Readers might be surprised, even disturbed, to note that in this issue we run a sympathetic obituary for Dirk Coetzee, founding commander of the apartheid-era’s murderous police hit squads, while at the same time running a considerably less sympathetic report on the murder and mayhem once sown by the Mandela United Football Club under the command of Winnie Madikizela-Mandela. It certainly calls for some explanation.
There is a personal element involved. I met Dirk Coetzee in 1983 and was the first journalist to whom he confided his shocking tale – and his growing disillusionment and disgust in what he was required to do in the service of the “volk”. He was the son of the then Commissioner of Prisons, a senior Broederbonder.
Encouraged by his father, and a touch delinquent, he had initially regarded it an honour to have been chosen for this daring, secret role in the war against the enemies of the volk.
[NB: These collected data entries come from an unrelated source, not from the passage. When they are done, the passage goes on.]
(* ===== verification/P2mrStore.v ===== *)
(** The wallet's store of P2MR keys (`wallet/p2mr_store.rs`): one JSON file, read
    and rewritten as a whole, and the theorem that an address it created can be
    spent.

    The file system is the content of `p2mr.json` and of its temporary file; the
    mutex of the store serialises its operations.  JSON (de)serialization and
    address rendering are third-party: the class [StoreLib]. *)
From Stdlib Require Import ZArith Lia Strings.Byte Strings.String.
From stdpp Require Import base list gmap.
From S2P Require Import Prelude Bitcoin Concrete Limits P2mrOutput Merkle Encoding LeafScript.
From S2P Require Import Schemes Spend Pqc Signer.
#[local] Open Scope Z_scope.

Definition CURRENT_VERSION : Z := 1.
Definition EC_ENTROPY_LEN : nat := 32.
Definition PQC_ENTROPY_LEN : nat := 128.

Inductive P2mrScheme := SchemeSchnorr | SchemeMldsa | SchemeSlh | HybridEcSlh.

Definition scheme_label (self : P2mrScheme) : string :=
  match self with
  | SchemeSchnorr => "schnorr" | SchemeMldsa => "mldsa" | SchemeSlh => "slh" | HybridEcSlh => "hybrid_ec_slh"
  end%string.

Definition from_label (s : string) : option P2mrScheme :=
  if String.eqb s "schnorr" then Some SchemeSchnorr else
  if String.eqb s "mldsa" || String.eqb s "ml-dsa" || String.eqb s "ml_dsa" then Some SchemeMldsa else
  if String.eqb s "slh" || String.eqb s "slh-dsa" || String.eqb s "slh_dsa" then Some SchemeSlh else
  if String.eqb s "hybrid_ec_slh" || String.eqb s "hybrid" then Some HybridEcSlh else
  None.
(* ===== verification/BlockProducer.v ===== *)
(** The block producer (`block_producer/mod.rs`): the queue of signed P2MR spends
    that the node's mempool does not relay, its injection into the block templates,
    and its upkeep as blocks are connected.  Mining is in [Mine]. *)
From Stdlib Require Import ZArith Lia Strings.Byte Strings.String.
From stdpp Require Import base list gmap strings.
From S2P Require Import Prelude Bitcoin Concrete Limits P2mrOutput Schemes Spend P2mrUtxo.
From S2P Require Import Tapscript Pqc Dbs BlockHandler Sync Enforcer.
#[local] Open Scope Z_scope.

(** [PendingP2mrSpends]: the entries of an [ordermap::OrderMap], in order. *)
Abbreviation PendingP2mrSpends := (list (Txid * (Transaction * Amount))).

(** ** Third-party code *)

(** [OrderMap::insert] and [OrderMap::swap_remove]. *)
Class OrderMapLib := {
  om_insert : Txid → Transaction * Amount → PendingP2mrSpends → PendingP2mrSpends;
  om_swap_remove : Txid → PendingP2mrSpends → PendingP2mrSpends
}.

(** Their documentation: a new key goes last, an old one keeps its place; the last
    entry takes the place of a removed one. *)
Class OrderMapLaws `{OrderMapLib} : Prop := {
  om_insert_vacant k v l : k ∉ l.*1 → om_insert k v l = l ++ [(k, v)];
  om_insert_occupied k v v0 l1 l2 :
    k ∉ l1.*1 → om_insert k v (l1 ++ (k, v0) :: l2) = l1 ++ (k, v) :: l2;
  om_swap_remove_vacant k l : k ∉ l.*1 → om_swap_remove k l = l;
  om_swap_remove_last k v l : k ∉ l.*1 → om_swap_remove k (l ++ [(k, v)]) = l;
  om_swap_remove_mid k v e l1 l2 :
    k ∉ l1.*1 → om_swap_remove k (l1 ++ (k, v) :: l2 ++ [e]) = l1 ++ e :: l2
}.

(** `cusf_enforcer_mempool`'s suffix items, and [Transaction::weight]. *)
Class TemplateLib := {
  SuffixTxsItem : Type;
  Reserved : Z → SuffixTxsItem;
  tx_weight : Transaction → Z
}.

(** ** The producer *)

(** The state behind a [BlockProducer]: the validator's databases and events, the
    queue, and the error of the last failed template. *)
Record producer := mkProducer {
  p_task : task_state;
  pending_p2mr_spends : PendingP2mrSpends;
  last_gbt_error : option string
}.

(** The error types of the template calls have no constructor. *)
Inductive InitialBlockTemplateError := .
Inductive FinalizeBlockTemplateError := .

Definition on_task {E A} (m : st task_state E A) : st producer E A :=
  λ p, let '(o, s) := m (p_task p) in (o, mkProducer s (pending_p2mr_spends p) (last_gbt_error p)).

Definition set_pending_spends (p : producer) (l : PendingP2mrSpends) : producer :=
  mkProducer (p_task p) l (last_gbt_error p).

(** [fmt] is the rendering of an error and its causes. *)
Definition record_gbt_result {E A} (fmt : E → string) (res : outcome E A) : st producer E unit :=
  λ p, (Ok tt, mkProducer (p_task p) (pending_p2mr_spends p)
                 (match res with Err e => Some (fmt e) | _ => None end)).

Definition update {E} (f : producer → producer) : st producer E unit := λ p, (Ok tt, f p).

Definition producer_new (task : task_state) : producer := mkProducer task [] None.

Section producer.
Context `{HashLib} `{ScriptLib} `{TxLib} `{TaprootLib} `{P2mrLib} `{PqcLib}.
Context `{OrderMapLib} `{TemplateLib} `{GetBlockV3}.

Definition enqueue_p2mr_spend (tx : Transaction) (fee : Amount) (p : producer) : Txid * producer :=
  let txid := compute_txid tx in
  (txid, set_pending_spends p (om_insert txid (tx, fee) (pending_p2mr_spends p))).

Definition reap_confirmed_p2mr_spends (block : Block) (p : producer) : producer :=
  match pending_p2mr_spends p with
  | [] => p
  | pending => set_pending_spends p (foldl (λ l tx, om_swap_remove (compute_txid tx) l) pending (txdata block))
  end.

Definition connect_block_validator (v : BlockHandler) (parsed : option GbBlock) (clock : list Z)
    (block : Block) : st producer EnforcerConnectError ConnectBlockAction :=
  on_task (enforcer_connect_block v parsed clock block).

Definition producer_connect_block (v : BlockHandler) (parsed : option GbBlock) (clock : list Z)
    (block : Block) : st producer EnforcerConnectError ConnectBlockAction :=
  res ← connect_block_validator v parsed clock block;
  match res with
  | ConnectAccept _ => _ ← update (reap_confirmed_p2mr_spends block); mret res
  | ConnectReject => mret res
  end.

Definition producer_disconnect_block (bh : BlockHash) : st producer DisconnectBlockError unit :=
  on_task (enforcer_disconnect_block bh).

Definition producer_accept_tx (v : BlockHandler) (tx : Transaction) :
    st producer ValidateTransactionError TxAcceptAction :=
  λ p, (accept_tx v tx (p_task p).1, p).

Definition producer_validate_block (v : BlockHandler) (clock : list Z) (block : Block) :
    st producer DbError (option PqcValidationError) :=
  λ p, (validate_block v clock block (p_task p).1, p).

(** The suffix of the initial template, with the weight of each pending spend
    reserved. *)
Definition initial_block_template (suffix_txs : list SuffixTxsItem) :
    st producer InitialBlockTemplateError (list SuffixTxsItem) :=
  λ p, let weights := map (λ e, tx_weight e.2.1) (pending_p2mr_spends p) in
       let suffix_txs := foldl (λ l weight, l ++ [Reserved weight]) suffix_txs weights in
       let res : outcome InitialBlockTemplateError unit := Ok tt in
       (_ ← record_gbt_result (λ e : InitialBlockTemplateError, match e with end) res; _ ← st_lift res; mret suffix_txs) p.

(** The suffix of the filled template, with the pending spends and their fees. *)
Definition finalize_block_template (suffix_txs : list (Transaction * Amount)) :
    st producer FinalizeBlockTemplateError (list (Transaction * Amount)) :=
  λ p, let spends := map snd (pending_p2mr_spends p) in
       let suffix_txs := foldl (λ l '(tx, fee), l ++ [(tx, fee)]) suffix_txs spends in
       let res : outcome FinalizeBlockTemplateError unit := Ok tt in
       (_ ← record_gbt_result (λ e : FinalizeBlockTemplateError, match e with end) res; _ ← st_lift res; mret suffix_txs) p.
It was all gung-ho and bravado. But soon enough life beyond the law became plain lawlessness. Tacky, ultimately despicable. It is difficult to be proud of being an assassin, a sneak murderer. He would later declare: “I was in the heart of the whore. I despise myself.”
It was a gradual process. But he grew up and began to long for a respectable, open life. In mid-life he registered for a Unisa law course, signed up for extra Latin lessons, began to plan his escape from the underworld – which is, indirectly, how I came to meet him.
I believe that even the worst person can redeem himself. And that he did by coming clean; by taking that great leap of faith which allows one to believe that it is better to tell the truth, no matter how ghastly it might be.
In her obituary Susan Puren describes Coetzee correctly as an intelligent raconteur with a surprising sense of humour. Initially I found it easier to treat his tales as fiction, but they were all true.
The first problem we faced was that in 1984 I, in turn, dared tell his tale to no-one. Few would believe it and those who could were too dangerous to tell. When, six years later he, and I and my friends at VryeWeekblad, Jacques Pauw and Max du Preez, finally had the courage to tell the world his story, most of our worst fears were soon realised: the Supreme Court of Appeal, in a moment of judicial depravity (see noses6&7) unanimously found his story unbelievable (resulting in VryeWeekblad’s closure). They went on to snidely suggest that if we actually believed his terrible story, we should have privately confided it to the Commissioner of Police and the Minister of Law and Order. More or less as they were speaking, the police were dispatching hit squads all the way to London to kill Coetzee.
As fate would have it, he escaped death then and got to die in his own bed last month. So much for Coetzee.
Winnie Mandela is still very much with us. Ignore which side she’s on, and the history of how she became involved in secret murder and mayhem at about the same time is not dissimilar to that of Coetzee. The radical difference, so far, is that Mrs Mandela has apparently, until now, not felt the need to come clean – or shared our belief in the power of truth.
But that is not the point of our incredible story: our story is about political expediency – necessity, if you like – and just how far it will stretch and bend. And where could you have found a better team of journalists to write it?